Ward of Kinondoni District, Dar es Salaam Region

Mzimuni (Kata ya Mzimuni, in Swahili) is an administrative ward in Kinondoni District of the Dar es Salaam Region in Tanzania. The ward's northern boundaries are formed by the wards of Ndugumbi and Magomeni. Upanga West and Jangwani wards of Ilala MC surround the ward on the east, and Kigogo ward borders it on the south. The Makurumla and Mburahati wards of Ubungo MC are to the west. The ward is home to the Mwalimu Nyerere Memorial House. In 2016 the Tanzania National Bureau of Statistics report there were 26,905 people in the ward, from 21,486 in 2012.

==Administration==
The postal code for Mzimuni ward is 14102.
The ward is divided into the following neighborhoods (Mitaa):

- Idrisa
- Makumbusho, Mzimuni

- Mtambani, Mzimuni
- Mwinyimkuu, Mzimuni

=== Government ===
The ward, like every other ward in the country, has local government offices based on the population served. The Mzimuni Ward administration building houses a court as per the Ward Tribunal Act of 1988, including other vital departments for the administration the ward. The ward has the following administration offices:
- Mzimuni Ward Police Station
- Mzimuni Ward Government Office (Afisa Mtendaji)
- Mzimuni Ward Tribunal (Baraza La Kata) is a Department inside Ward Government Office

In the local government system of Tanzania, the ward is the smallest democratic unit.

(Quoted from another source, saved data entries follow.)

(** * yuleq: a shallow embedding of the playback core of [yuleq.c]

    The development follows the C source function by function.

    - [int] values are integers of [Z] whose arithmetic wraps around at 32
      bits ([wrap_int]); [size_t] and [unsigned long] values wrap at 64 bits
      ([wrap_size]).
    - [float*] values are pointers ([ptr]) into a heap of blocks of samples;
      a read or a write outside its block (or through [NULL]) has no result.
    - The sample arithmetic of [apply_window] is an interface ([SampleOps])
      with two instances: IEEE 754 binary32 ([spec_float] of the Standard
      Library at precision 24) and the real numbers.
    - The window of [gen_window] is computed in binary64 and rounded to
      binary32, with [cos] of [<math.h>] as a parameter ([f32_curve]); the
      same expression under any rounding ([rounded_curve]) and in exact
      arithmetic ([R_curve]) carries what depends on that function.
    - The audio callback and a key command are each one atomic step. *)

From Stdlib Require Import ZArith Reals Lra Lia List String Ascii.
From Stdlib Require Import Floats.SpecFloat.
From Stdlib Require DecimalString.
From stdpp Require Import base option list gmap.

Open Scope Z_scope.

(** ** Machine integers *)

(** A 32-bit [int]: the representative of [z] in [-2^31, 2^31). *)
Definition wrap_int (z : Z) : Z := (z + 2147483648) mod 4294967296 - 2147483648.

(** A 64-bit [size_t] or [unsigned long]. *)
Definition wrap_size (z : Z) : Z := z mod 18446744073709551616.

Definition INT_MAX : Z := 2147483647.

Definition iadd (a b : Z) : Z := wrap_int (a + b).
Definition isub (a b : Z) : Z := wrap_int (a - b).
Definition imul (a b : Z) : Z := wrap_int (a * b).
(** C division truncates towards zero. *)
Definition idiv (a b : Z) : Z := wrap_int (a ÷ b).

(** ** Constants of the source *)

Definition MAX_TRACKS : Z := 10.
Definition MAX_LENGTH : Z := 600.
Definition STEP : Z := 50.
Definition LATENCY : Z := 20.

(** [sizeof(float)] *)
Definition SIZEOF_FLOAT : Z := 4.

Definition min (a b : Z) : Z := if a <? b then a else b.

Definition max (a b : Z) : Z := if a >? b then a else b.

(** ** Pointers, tracks, player *)

(** A [float*]: [NULL], or a block of the heap and an offset in samples. *)
Inductive ptr : Type :=
| NULL
| Ptr (b : nat) (o : Z).

(** Pointer arithmetic [p + k]. *)
Definition ptr_add (p : ptr) (k : Z) : ptr :=
  match p with
  | NULL => NULL
  | Ptr b o => Ptr b (o + k)
  end.

(** [struct track] *)
Record track : Type := mk_track {
  t_pcm : ptr;          (* interleaved channels *)
  t_name : string;      (* file name *)
  t_channels : Z;       (* source channels *)
  t_samplerate : Z;     (* source samplerate *)
  t_length : Z          (* total frames in buffer *)
}.

(** [struct player]; the field [end] is [p_end], and every field carries the
    prefix [p_]. *)
Record player : Type := mk_player {
  p_track : Z;          (* current track *)
  p_next : Z;           (* next track *)
  p_pos : Z;            (* track position *)
  p_start : Z;          (* loop start *)
  p_end : Z;            (* loop end *)
  p_length : Z;         (* total length in samples *)
  p_channels : Z;       (* output channels *)
  p_samplerate : Z;     (* output samplerate *)
  p_running : bool;     (* running flag *)
  p_paused : bool;      (* true when paused *)
  p_window : ptr        (* fade window coefficients *)
}.

Definition set_track (v : Z) (p : player) : player :=
  mk_player v (p_next p) (p_pos p) (p_start p) (p_end p) (p_length p)
            (p_channels p) (p_samplerate p) (p_running p) (p_paused p) (p_window p).

Definition set_next (v : Z) (p : player) : player :=
  mk_player (p_track p) v (p_pos p) (p_start p) (p_end p) (p_length p)
            (p_channels p) (p_samplerate p) (p_running p) (p_paused p) (p_window p).

Definition set_pos (v : Z) (p : player) : player :=
  mk_player (p_track p) (p_next p) v (p_start p) (p_end p) (p_length p)
            (p_channels p) (p_samplerate p) (p_running p) (p_paused p) (p_window p).

Definition set_start (v : Z) (p : player) : player :=
  mk_player (p_track p) (p_next p) (p_pos p) v (p_end p) (p_length p)
            (p_channels p) (p_samplerate p) (p_running p) (p_paused p) (p_window p).

Definition set_end (v : Z) (p : player) : player :=
  mk_player (p_track p) (p_next p) (p_pos p) (p_start p) v (p_length p)
            (p_channels p) (p_samplerate p) (p_running p) (p_paused p) (p_window p).

Definition set_length (v : Z) (p : player) : player :=
  mk_player (p_track p) (p_next p) (p_pos p) (p_start p) (p_end p) v
            (p_channels p) (p_samplerate p) (p_running p) (p_paused p) (p_window p).

Definition set_channels (v : Z) (p : player) : player :=
  mk_player (p_track p) (p_next p) (p_pos p) (p_start p) (p_end p) (p_length p)
            v (p_samplerate p) (p_running p) (p_paused p) (p_window p).

Definition set_samplerate (v : Z) (p : player) : player :=
  mk_player (p_track p) (p_next p) (p_pos p) (p_start p) (p_end p) (p_length p)
            (p_channels p) v (p_running p) (p_paused p) (p_window p).

Definition set_running (v : bool) (p : player) : player :=
  mk_player (p_track p) (p_next p) (p_pos p) (p_start p) (p_end p) (p_length p)
            (p_channels p) (p_samplerate p) v (p_paused p) (p_window p).

Definition set_paused (v : bool) (p : player) : player :=
  mk_player (p_track p) (p_next p) (p_pos p) (p_start p) (p_end p) (p_length p)
            (p_channels p) (p_samplerate p) (p_running p) v (p_window p).

Definition set_window (v : ptr) (p : player) : player :=
  mk_player (p_track p) (p_next p) (p_pos p) (p_start p) (p_end p) (p_length p)
            (p_channels p) (p_samplerate p) (p_running p) (p_paused p) v.

(** The static [player]: every field zero. *)
Definition player0 : player :=
  mk_player 0 0 0 0 0 0 0 0 false false NULL.

(** [tracks[i]] of the static array: a slot that was never loaded is zero,
    its [pcm] is [NULL]. *)
Definition track0 : track := mk_track NULL EmptyString 0 0 0.

Definition track_at (tracks : list track) (i : Z) : track :=
  if 0 <=? i then default track0 (tracks !! Z.to_nat i) else track0.

(** A C [for] loop that runs [k] times from index [i], its body threading a
    state that may fail. *)
Fixpoint for_loop {S : Type} (k : nat) (i : Z) (body : Z → S → option S) (s : S)
  : option S :=
  match k with
  | O => Some s
  | S k' => s' ← body i s; for_loop k' (i + 1) body s'
  end.

(** ** Sample arithmetic *)

(** The operations [apply_window] and [memset] use on a [float]. *)
Class SampleOps (F : Type) : Type := {
  fzero : F;                 (* all bytes zero: +0.0f *)
  fone : F;                  (* 1.0f *)
  fadd : F → F → F;
  fsub : F → F → F;
  fmul : F → F → F
}.

(** The value [(float)(0.5 + 0.5 * cos(M_PI * i / n))] of [gen_window]. *)
Class WindowCurve (F : Type) : Type := {
  fcoef : Z → Z → F
}.

Section Engine.
Context {F : Type} {ops : SampleOps F}.

Local Abbreviation mem := (gmap nat (list F)).

(** [p[i]] read. *)
Definition read (m : mem) (p : ptr) (i : Z) : option F :=
  match p with
  | NULL => None
  | Ptr b o =>
      l ← m !! b;
      if bool_decide (0 ≤ o + i) then l !! Z.to_nat (o + i) else None
  end.

(** [p[i] = v]. *)
Definition write (m : mem) (p : ptr) (i : Z) (v : F) : option mem :=
  match p with
  | NULL => None
  | Ptr b o =>
      l ← m !! b;
      if bool_decide (0 ≤ o + i < Z.of_nat (length l))
      then Some (<[b := <[Z.to_nat (o + i) := v]> l]> m)
      else None
  end.

(** [memset(dst, 0, bytes)], sample by sample. *)
Definition memset0 (m : mem) (dst : ptr) (bytes : Z) : option mem :=
  for_loop (Z.to_nat (bytes ÷ SIZEOF_FLOAT)) 0
           (λ i m, write m dst i fzero) m.

(** [memcpy(dst, src, bytes)], sample by sample. *)
Definition memcpy (m : mem) (dst src : ptr) (bytes : Z) : option mem :=
  for_loop (Z.to_nat (bytes ÷ SIZEOF_FLOAT)) 0
           (λ i m, x ← read m src i; write m dst i x) m.

(** [alloc(ptr, size)]: [realloc], which keeps the old samples that fit.
    Fresh samples are unspecified in C; they are [fzero] here, and every
    caller overwrites them before a read. *)
Definition alloc (m : mem) (p : ptr) (size : Z) : mem * ptr :=
  let cnt := Z.to_nat (size ÷ SIZEOF_FLOAT) in
  match p with
  | NULL =>
      let b := fresh (dom m) in
      (<[b := replicate cnt fzero]> m, Ptr b 0)
  | Ptr b o =>
      (<[b := resize cnt fzero (default [] (m !! b))]> m, Ptr b 0)
  end.

(** [apply_window]: cross-fade [out] to [inp] using the window. *)
Definition apply_window (p : player) (m : mem) (out inp : ptr) : option mem :=
  let ch := p_channels p in
  let n := idiv (imul LATENCY (p_samplerate p)) 1000 in
  let win := p_window p in
  for_loop (Z.to_nat (imul n ch)) 0
    (λ i m,
       w ← read m win i;
       o ← read m out i;
       x ← read m inp i;
       write m out i (fadd (fmul w o) (fmul (fsub fone w) x)))
    m.

(** [process]: the audio callback, on the heap [m] and the player [p], with
    the output buffer [output] and the frame count [n]. *)
Definition process (tracks : list track) (output : ptr) (n : Z)
    (s : mem * player) : option (mem * player) :=
  let '(m, p) := s in
  let ch := p_channels p in
  let inp := ptr_add (t_pcm (track_at tracks (p_track p))) (imul (p_pos p) ch) in
  let out := output in
  let bytes := wrap_size (wrap_size (n * wrap_size ch) * SIZEOF_FLOAT) in
  if p_paused p then
    m' ← memset0 m out bytes;
    Some (m', p)
  else
    m1 ← memcpy m out inp bytes;
    (* track switch windowing *)
    '(m2, p2) ←
      (if bool_decide (p_track p ≠ p_next p) then
         let inp := ptr_add (t_pcm (track_at tracks (p_next p))) (imul (p_pos p) ch) in
         m' ← apply_window p m1 out inp;
         Some (m', set_track (p_next p) p)
       else Some (m1, p));
    let p3 := set_pos (wrap_int (wrap_size (wrap_size (p_pos p2) + n))) p2 in
    (* loop windowing *)
    if p_pos p3 >? p_end p3 then
      let inp := ptr_add (t_pcm (track_at tracks (p_track p3))) (imul (p_start p3) ch) in
      m3 ← apply_window p3 m2 out inp;
      Some (m3, set_pos (wrap_int (wrap_size (wrap_size (p_start p3) + n))) p3)
    else Some (m2, p3).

Each ward is composed of a committee of eight elected council members which include a chairperson, one salaried officer (with no voting rights), and an executive officer. One-third of seats are reserved for women councillors.

==Demographics==
The ward and a sizable chunk of the district were originally home to the Zaramo people. The ward evolved into an international community as the city grew. The ward is home to 21,486 residents.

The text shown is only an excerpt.